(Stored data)
=== Section Start ===
(** The lambda [update_move] of [swap] at the mapping [ndx_2 -> original] *)
Definition update_move b (ndx_2' original ndx_1 ndx_2 : Z) : option (CollectionChangeBuilder T) :=
  let b := with_mapping b (<[ndx_1 := original]> (delete ndx_2' (m_move_mapping b))) in
  b ← map_move b ndx_2 ndx_1;
  i ← set_contains (insertions (changes b)) ndx_2;
  assert_debug! i; Some b.

Definition swap b (ndx_1 ndx_2 : Z) (track_moves : bool) : option (CollectionChangeBuilder T) :=
  assert! negb (ndx_1 =? ndx_2);
  let '(ndx_1, ndx_2) := if ndx_2 <? ndx_1 then (ndx_2, ndx_1) else (ndx_1, ndx_2) in
  b ← for_each_col (λ col,
    m1 ← set_contains col ndx_1;
    m2 ← set_contains col ndx_2;
    if Bool.eqb m1 m2 then Some col else
    if (m1 : bool) then col ← set_remove col ndx_1 1; set_add col ndx_2
    else col ← set_remove col ndx_2 1; set_add col ndx_1) b;
  if negb track_moves then Some b else
  match m_move_mapping b !! ndx_1, m_move_mapping b !! ndx_2 with
  | Some o1, Some o2 =>
      Some (with_mapping b (<[ndx_2 := o1]> (<[ndx_1 := o2]> (m_move_mapping b))))
  | Some o1, None => update_move b ndx_1 o1 ndx_2 ndx_1
  | None, Some o2 => update_move b ndx_2 o2 ndx_1 ndx_2
  | None, None => b ← map_move b ndx_1 ndx_2; map_move b ndx_2 ndx_1
  end.

Definition subsume b (old_ndx new_ndx : Z) (track_moves : bool) :
    option (CollectionChangeBuilder T) :=
  assert! negb (old_ndx =? new_ndx);
  b ← for_each_col (λ col,
    modified ← set_contains col old_ndx;
    if (modified : bool) then set_add col new_ndx else Some col) b;
  if negb track_moves then Some b else
  new_is_insertion ← set_contains (insertions (changes b)) new_ndx;
  assert_debug! new_is_insertion;
  assert_debug! bool_decide (m_move_mapping b !! new_ndx = None);
  b ← match m_move_mapping b !! old_ndx with
      | Some old =>
          Some (with_mapping b (delete old_ndx (<[new_ndx := old]> (m_move_mapping b))))
      | None =>
          is_insertion ← set_contains (insertions (changes b)) old_ndx;
          if (is_insertion : bool) then Some b else
          u ← set_unshift (insertions (changes b)) old_ndx;
          Some (with_mapping b (<[new_ndx := set_shift (deletions (changes b)) u]>
                                  (m_move_mapping b)))
      end;
  ok ← verify b;
  assert! (ok : bool); Some b.

Definition insert_column b (ndx : Z) : CollectionChangeBuilder T :=
  let cols := columns (changes b) in
  let n := Z.to_nat ndx in
  if (n <? length cols)%nat then with_columns b (take n cols ++ set_nil :: drop n cols) else b.

(** [std::rotate(first, middle, last)] *)
Definition rotate {A} (first middle last : nat) (l : list A) : list A :=
  take first l ++ drop middle (take last l) ++ drop first (take middle l) ++ drop last l.

Definition move_column b (from_ to_ : Z) : CollectionChangeBuilder T :=
  let f := Z.to_nat from_ in
  let t := Z.to_nat to_ in
  let cols := columns (changes b) in
  if (length cols <=? f)%nat && (length cols <=? t)%nat then b else
  let cols :=
    if (length cols <=? f)%nat || (length cols <=? t)%nat
    then cols ++ replicate (S (Nat.max f t) - length cols) set_nil else cols in
  with_columns b (if (f <? t)%nat then rotate f (S f) (S t) cols else rotate t f (S f) cols).

(** [finalize]: the change set that is reported *)
Definition finalize b : option (CollectionChangeSet T) :=
  let s := changes b in
  in_old ← set_erase_set_at (modifications s) (insertions s);
  in_old ← set_shift_for_insert_set_at in_old (deletions s);
  in_new ← set_remove_set (modifications s) (insertions s);
  Some (mkChangeSet (deletions s) (insertions s) in_old in_new (moves s) (columns s)).
End Operations.
End ChangeBuilder.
=== Section End ===
## Problem requirements
Among the records above, find each line holding the string "rotate" and pull it out.

## Exercise result
(** [std::rotate(first, middle, last)] *)
Definition rotate {A} (first middle last : nat) (l : list A) : list A :=
  with_columns b (if (f <? t)%nat then rotate f (S f) (S t) cols else rotate t f (S f) cols).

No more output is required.